ICSEI 2026 in Doha, Qatar became a trip I spent an unusually long time deciding whether to go through with. Not because I doubted the professional value. On the contrary. A global conference on improving education is a place where I both belong and feel a responsibility to contribute. But because the journey touched something deeply personal and deeply political in me at the same time. As a mother. As a woman. As a leader.


I come from a country where it often feels good to be myself. As a woman. As someone working in education. As a leader. I can use my voice as I choose. I can make my own decisions. I can speak up. I can disagree. I can be visible, even when it costs. It is easy to forget the privilege of living in a society where this is simply taken for granted. In Doha, it wasn’t easy to forget.

Before I travelled, I had several conversations with our board, colleagues from different parts of the world, and my family. Should I go, or should I stay away. Why was I uncertain in the first place?

The first reason is the most important one. I am the mother of a transgender daughter. And I struggle deeply with accepting that, in 2026, some countries still treat this as something that can be prohibited. As if it were a choice. As if identity could be legislated away. This upsets me profoundly, because it is not politics to me. It is my child, and it is every child and young person who deserves to feel safe in who they are, wherever they live or travel.

So I had to ask myself an uncomfortable question. How can I travel to a country where I experience that fundamental rights do not apply equally to everyone, without at the same time contributing to legitimising it? Without “sportswashing” or polishing a system I strongly disagree with?

The second reason relates to me as a woman. I have a hard time accepting that women should have fewer rights than men, as if we are worth less. I notice how quickly my body reacts when I encounter structures that clearly mark difference, even when they are presented as “this is how we do it here.” I feel resistance.

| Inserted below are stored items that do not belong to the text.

#[export] Instance keyLess_id_str : WeakLess str_ltb.
Proof. split; [apply str_ltb_asym|apply str_ltb_ntrans]. Qed.

Lemma uniqueStrings_elem l x : x ∈ uniqueStrings l <-> x <> "" /\ exists v, v ∈ l /\ TrimSpace v = x.
Proof.
  unfold uniqueStrings. rewrite sortStable_perm.
  transitivity (x ∈ map id (dedupBy id [] (List.filter (fun v => bool_decide (v <> "")) (map TrimSpace l)))).
  { by rewrite map_id. }
  rewrite dedupBy_keys, map_id, list_elem_of_In, filter_In, <- list_elem_of_In, bool_decide_eq_true.
  change (map TrimSpace l) with (TrimSpace <$> l). rewrite list_elem_of_fmap. set_solver.
Qed.

Lemma uniqueStrings_nodup l : NoDup (uniqueStrings l).
Proof.
  unfold uniqueStrings. rewrite sortStable_perm.
  rewrite <- (map_id (dedupBy _ _ _)). apply dedupBy_nodup.
Qed.

Lemma uniqueStrings_ext l1 l2 :
  (forall x, x ∈ uniqueStrings l1 <-> x ∈ uniqueStrings l2) -> uniqueStrings l1 = uniqueStrings l2.
Proof.
  intros H. apply (ordered_unique str_ltb).
  - apply sort_ordered, _.
  - apply sort_ordered, _.
  - apply NoDup_Permutation; auto using uniqueStrings_nodup.
Qed.

Lemma uniqueStrings_merge a b : uniqueStrings (uniqueStrings (a ++ b) ++ b) = uniqueStrings (a ++ b).
Proof.
  apply uniqueStrings_ext. intros x. rewrite (uniqueStrings_elem (_ ++ b)).
  setoid_rewrite elem_of_app. setoid_rewrite uniqueStrings_elem. setoid_rewrite elem_of_app. split.
  - intros (Hx & v & [(Hv & w & Hw & <-)|Hv] & <-); rewrite ?TrimSpace_idemp in *; split; eauto.
  - intros (Hx & v & Hv & <-). split; [done|]. exists (TrimSpace v). rewrite TrimSpace_idemp.
    split; [left|done]. eauto.
Qed.
Definition defaultDictionarySeeds : list defaultDictionary :=
  [MkSeed "1001" DictionaryFamilyMailHeaders "bootstrap-v1"
     "Bootstrap dictionary seed for RFC 822-style mail headers."
     (seedText ("From: To: Cc: Bcc: Date: Subject: Message-ID: In-Reply-To: References:^|" +:+
                "Content-Type: text/plain; charset=utf-8^|MIME-Version: 1.0^|"));
   MkSeed "1002" DictionaryFamilyMailBodyPlain "bootstrap-v1"
     "Bootstrap dictionary seed for plain-text mail bodies."
     (seedText ("hello thanks regards wrote forwarded message original message " +:+
                "unsubscribe mailing list attachment meeting update^|^|"));
   MkSeed "1003" DictionaryFamilyMailBodyHTML "bootstrap-v1"
     "Bootstrap dictionary seed for HTML mail bodies."
     (seedText ("<html><body><div><p><br><table><tr><td><span style='font-family'>" +:+
                "</span></td></tr></table></div></body></html>"));
   MkSeed "1004" DictionaryFamilyGmeowMailJSON "bootstrap-v1"
     "Bootstrap dictionary seed for Gmeow mail JSON records."
     (seedText ("{'schema_version':0,'message_id':'','thread_id':'','labels':[],'headers':{}," +:+
                "'body_media_type':'text/plain','attachments':[],'parts':[]}"));
   MkSeed "1005" DictionaryFamilyPatchText "bootstrap-v1"
     "Bootstrap dictionary seed for patch/diff text."
     (seedText "diff --git a/ b/|index --- +++ @@ -1,1 +1,1 @@|")].

(** ** State updates *)

Definition ds_files f d := MkDicts (f (dsFiles d)) (dsLegacy d) (dsRegistry d) (dsCurrent d) (dsMarkers d)
  (dsBootstrapped d) (dsLoaded d) (dsActive d) (dsEncoders d) (dsDecoders d).
Definition ds_registry r d := MkDicts (dsFiles d) (dsLegacy d) r (dsCurrent d) (dsMarkers d)
  (dsBootstrapped d) (dsLoaded d) (dsActive d) (dsEncoders d) (dsDecoders d).
Definition ds_markers m d := MkDicts (dsFiles d) (dsLegacy d) (dsRegistry d) (dsCurrent d) m
  (dsBootstrapped d) (dsLoaded d) (dsActive d) (dsEncoders d) (dsDecoders d).
Definition ds_bootstrapped b d := MkDicts (dsFiles d) (dsLegacy d) (dsRegistry d) (dsCurrent d) (dsMarkers d)
  b (dsLoaded d) (dsActive d) (dsEncoders d) (dsDecoders d).
Definition ds_active l a d := MkDicts (dsFiles d) (dsLegacy d) (dsRegistry d) (dsCurrent d) (dsMarkers d)
  (dsBootstrapped d) l a (dsEncoders d) (dsDecoders d).
Definition ds_encoders e d := MkDicts (dsFiles d) (dsLegacy d) (dsRegistry d) (dsCurrent d) (dsMarkers d)
  (dsBootstrapped d) (dsLoaded d) (dsActive d) e (dsDecoders d).
Definition ds_decoders x d := MkDicts (dsFiles d) (dsLegacy d) (dsRegistry d) (dsCurrent d) (dsMarkers d)
  (dsBootstrapped d) (dsLoaded d) (dsActive d) (dsEncoders d) x.

Section dictionary.
Context {E : Ext}.

Definition modDicts (f : DictState -> DictState) : M unit :=
  modify (fun s => set_dicts (f (dicts s)) s).

(** [atomicWriteFile]: temporary file, write, chmod, sync, close, rename; the
    new content appears at the rename, then the directory is synced. *)
Definition atomicWriteFile (effect : DictState -> DictState) : M unit :=
  _ ← ios 7; _ ← modDicts effect; ios 2.

(** ** Registry and bootstrap *)

Definition registryHasDictionaryState : M bool :=
  r ← try io;
  match r with
  | inl e => mret (negb (isNotExist e))
  | inr _ =>
      d ← gets dicts;
      mret (match dsRegistry d with
            | None | Some RegBlank => false
            | Some RegBad => true
            | Some (Reg _ m) => negb (bool_decide (m = ∅))
            end)
  end.

(** [fileHasTrimmedContent] and [directoryHasEntries]: read errors mean no. *)
Definition fileHasTrimmedContent (content : DictState -> option string) : M bool :=
  r ← try io;
  match r with
  | inl _ => mret false
  | inr _ => d ← gets dicts; mret (match content d with Some t => negb (blank t) | None => false end)
  end.

Definition directoryHasEntries (nonempty : DictState -> bool) : M bool :=
  r ← try io;
  match r with inl _ => mret false | inr _ => d ← gets dicts; mret (nonempty d) end.

Definition hasDictionaryState : M bool :=
  a ← registryHasDictionaryState;
  if a : bool then mret true else
  b ← fileHasTrimmedContent dsCurrent;
  if b : bool then mret true else
  c ← directoryHasEntries (fun d => match dsMarkers d with Dir m => negb (bool_decide (m = ∅)) | _ => false end);
  if c : bool then mret true else
  directoryHasEntries (fun d => negb (bool_decide (dsFiles d = ∅))).

Definition readDictionaryRegistry : M (Z * gmap string dictionaryRegistryRecord) :=
  _ ← io;
  d ← gets dicts;
  match dsRegistry d with
  | None => mret (1%Z, ∅)
  | Some (Reg v m) => mret (v, m)
  | Some RegBlank | Some RegBad => fail (ErrMsg "decode dictionary registry")
  end.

Sadness. Anger. A kind of quiet protest that sits in my spine.

But the third reason relates to me as a leader. I lead a foundation that works to improve education systems. How can I, with that mandate and conviction, choose to opt out of an arena where the world meets precisely to discuss quality, inclusion, and equal dignity in education? If I truly believe in equal worth, can I only participate when it feels comfortable? When the context resembles my own?

In the end, my answer was this. It takes courage to engage in dialogues that challenge you, and to stand for the belief that everyone has the right to be themselves, regardless of gender identity, religion, or race. It takes courage not to stay silent, but to speak clearly about what must be true for us to live well together. And if I was going to go, I had to go with a clear intention. Not pretending everything is unproblematic, but showing up fully, with the unease as well.

That is why I chose to frame my sessions in Doha around belonging, voice, and inclusion. Around equal treatment. Around what happens to people when systems and cultures open doors, and what happens when they close them.

And I have had many very important conversations as a result. People working in education from all over the world listened, challenged, shared experiences, and put their perspectives on the table with an honesty I am deeply grateful for. Some came from contexts where they fight for rights on a far steeper slope than I do at home. Others came from places where value conflicts are handled in completely different ways. What many shared was a desire to understand more, and a strong commitment to children’s and young people’s dignity, safety, and opportunities. And a sense that the education sector carries a responsibility to bring hope to future generations.

At the same time, I want to be honest that I also felt limitations. I experienced it as constraining to have to use separate entrances for women in some places. I found it difficult to cover up in ways that made me feel more controlled than comfortable. It is a strange feeling to be a professional on a global stage, yet still sense that the conditions for how you are seen and met are different from what you are used to.

But this is where the trip becomes important to write about. Because at the same time, I experienced something else as well. I experienced it as very safe to move around, with very low crime. We saw handbags and mobile phones left untouched. I met many kind people who expressed gratitude that we came, that we shared, that we were curious in return. I met people from a country that stands firmly in its convictions yet often seemed genuinely interested in learning from others. That surprised me in a positive way, even though I disagree with much of the underlying value framework.

This is exactly where prejudice and limitations became a real theme for me. Some of my assumptions were challenged. Not because everything suddenly became fine. Not because the unease disappeared. But because people are more complex than headlines, and because dialogue in practice is often harder, and more human, than dialogue in theory.

I am therefore leaving Qatar as a richer person, glad that I made the decision to go. I am coming home with more nuance, more knowledge, and more relationships that I believe can matter over time. I am also endlessly grateful and proud to be the mother of my transgender daughter in a country like Norway.